Higher Heights of America PAC was proud to endorse Tami Sawyer, who won the May 2018 general election for the Shelby County Board of Commissioners District 7 with 80.5 percent of the vote.
Tami has been unwavering in her commitment to make Memphis a better place to live, work and raise a family. Since joining the commission, she’s used her voice to challenge educational inequity, transportation insecurity, and the lack of investment in minority- and women-owned businesses, and she’s delivered reform of juvenile court and detention. She is currently the chair of the Board of Commission’s Education committee, vice chair of the Core City, Neighborhoods and Housing Committee, and vice chair of the Community Enhancement Grants Committee.
Representing people so that they are fully heard, valued and included best describes Tami’s work and passion. As a coalition builder across various communities, she has been unafraid to challenge systems as she works to strengthen bonds among neighbors.

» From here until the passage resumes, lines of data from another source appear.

(** A run that ends early with a result, or goes on. *)
Abbreviation step A := (F (dict + A)).

Definition provider_incarnation (a : sel_args) (ad : adapter) : F (option string) :=
  if negb (ad_operations ad && a_apply a && a_allow_provider_fallback a) then mret None
  else
    read ← answer AskIncarnation runtime_incarnation;
    mret (match read with
          | Incarnation v => let t := text_or_blank v in if String.eqb t "" then None else Some t
          | NoReader | ReaderRaised => None
          end).

(** The evidence the caller took before its probes. *)
Definition caller_evidence (a : sel_args) (active_target : option string) (operation_id : string) : option dict :=
  match a_expected_runtime_target_valid a with
  | Some false =>
      Some (deferred a "VPN_AUTO_SELECTION_RUNTIME_EVIDENCE_UNAVAILABLE"
              "Watchdog runtime selector evidence could not be captured before its probes." operation_id)
  | Some true =>
      if bool_decide (active_target = a_expected_runtime_target a) then None
      else Some (deferred a "VPN_AUTO_SELECTION_STALE_RUNTIME_EVIDENCE"
                   "The vpn-auto runtime target changed after watchdog evidence was captured." operation_id)
  | None => None
  end.

Definition fence_expected (a : sel_args) (f : selection_fence) : bool :=
  match a_expected_selection_revision a with Some n => f_revision f =? n | None => true end
  && match a_expected_active_server_id a with Some id => bool_decide (f_active_server_id f = Some id) | None => true end.

Definition health_code (a : adapter) (code : string) : string :=
  if String.eqb (adapter_id a) "mihomo" then "MIHOMO_CONTROLLER_UNREACHABLE" else code.

Definition fixed_id_of (r : option routing_row) : option string :=
  if String.eqb (mode_of r) "fixed"
  then r ≫= fun r => nonblank (por (vopt (r_applied_fixed r)) (vopt (r_desired_fixed r)))
  else None.

Definition open_selection (a : sel_args) : step opening :=
  let attribution := build_management_attribution (a_requested_by a) (a_management_context a) in
  operation_id ← (match a_operation_id a with
                  | Some id => if String.eqb id "" then answer NewUuid fresh_uuid else mret id
                  | None => answer NewUuid fresh_uuid
                  end);
  match (if a_apply a then build_incomplete_attribution_error attribution else None) with
  | Some error =>
      mret (inl (dmerge
        [("ok", VBool false); ("reason", VStr (a_reason a)); ("requested_by", VStr (a_requested_by a));
         ("management_attribution", VDict attribution); ("apply", VBool true); ("applied", VBool false);
         ("error_code", dget "code" error); ("error_message", dget "message" error); ("error", VDict error)]
        (_unconfirmed_selector_outcome (a_reason a) (a_origin a) true)))
  | None =>
      ad ← _active_selector_runtime;
      h ← _runtime_health_or_error ad;
      match h with
      | inr (code, message) =>
          mret (inl (runtime_unusable a attribution ad (health_code ad code) message "vpn_runtime_controller_unreachable"))
      | inl h =>
          incarnation ← provider_incarnation a ad;
          match caller_evidence a (vpn_auto_target h) operation_id with
          | Some result => mret (inl result)
          | None =>
              fence ← read_selection_fence;
              match fence with
              | inr message => mret (inl (fence_invalid a message operation_id))
              | inl fence =>
                  signature ← read_pool_signature;
                  if negb (fence_expected a fence)
                  then mret (inl (deferred a "VPN_AUTO_SELECTION_STALE_EVIDENCE"
                                    "Watchdog selection evidence no longer matches the current vpn-auto state." operation_id))
                  else
                    routing ← read_db d_routing;
                    mret (inr (Opening attribution operation_id ad h incarnation fence signature (mode_of routing) (fixed_id_of routing)))
              end
          end
      end
  end.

In 2019, Tami was selected as the first Speaker in Residence of Clayborn Temple, the meeting site of the sanitation workers who organized the historic strike and “I Am A Man” march of 1968. Tami also serves as the Education Co-Chair of the NAACP Memphis Branch, and as a board member of Planned Parenthood of Tennessee and Northern Mississippi. She is a proud member of Alpha Kappa Alpha, Inc. and The Links, Inc. She is a graduate of the University of Memphis and attended the Howard University School of Law.

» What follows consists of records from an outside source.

(* ===== verification/JobRun.v ===== *)
(** * Running a job

    What becomes of a queued job when the manager runs it, and of every call
    once a job that has ended is active again. *)
From stdpp Require Import base list strings pretty sorting relations.
From Stdlib Require Import ZArith Lia Ascii.
From S2P Require Import Prelude PyStr PyVal PyState PyTime Jobs JobInvariant JobLocks JobCreate JobLease.

Open Scope string_scope.
Open Scope Z_scope.
Open Scope list_scope.

Section Blocked.
Context `{JobSettings} `{TerminalIds}.

(** ** A job with a snapshot cannot expire *)

Definition reported (events : list snapshot) (r : job_row) : Prop :=
  _terminal_snapshot_event_id (j_id r) ∈ map ts_event_id events.

Lemma snapshot_refused events row classification assurance flag :
  reported events row -> _write_terminal_snapshot events row classification assurance flag = None.
Proof.
  intros Hr. unfold _write_terminal_snapshot. repeat (case_match; [done|]). destruct (_json_loads _); [|done].
  cbn [mbind option_bind]. unfold reported in Hr. by rewrite bool_decide_true.
Qed.

Lemma snapshot_extends events row classification assurance flag events' :
  _write_terminal_snapshot events row classification assurance flag = Some events' -> events `prefix_of` events'.
Proof.
  unfold _write_terminal_snapshot. intros E. repeat (case_match; [done|]). destruct (_json_loads _); [|done].
  cbn [mbind option_bind] in E. case_match; [done|]. injection E as <-. by eexists.
Qed.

Tami believes that investing in job training programs and youth development programs to retool the Memphis workforce include senior care, robotics, coding, and management. During her campaign, she pledged to increase the city’s MWBE spend to a minimum of 30 percent, and advocate for a living wage as a requirement for all jobs – particularly for employers and companies seeking tax abatements.
History shows that when Black women gain political power, we champion policies that benefit multiple communities. The time is now to elect more Black women to be at decision-making tables to represent us.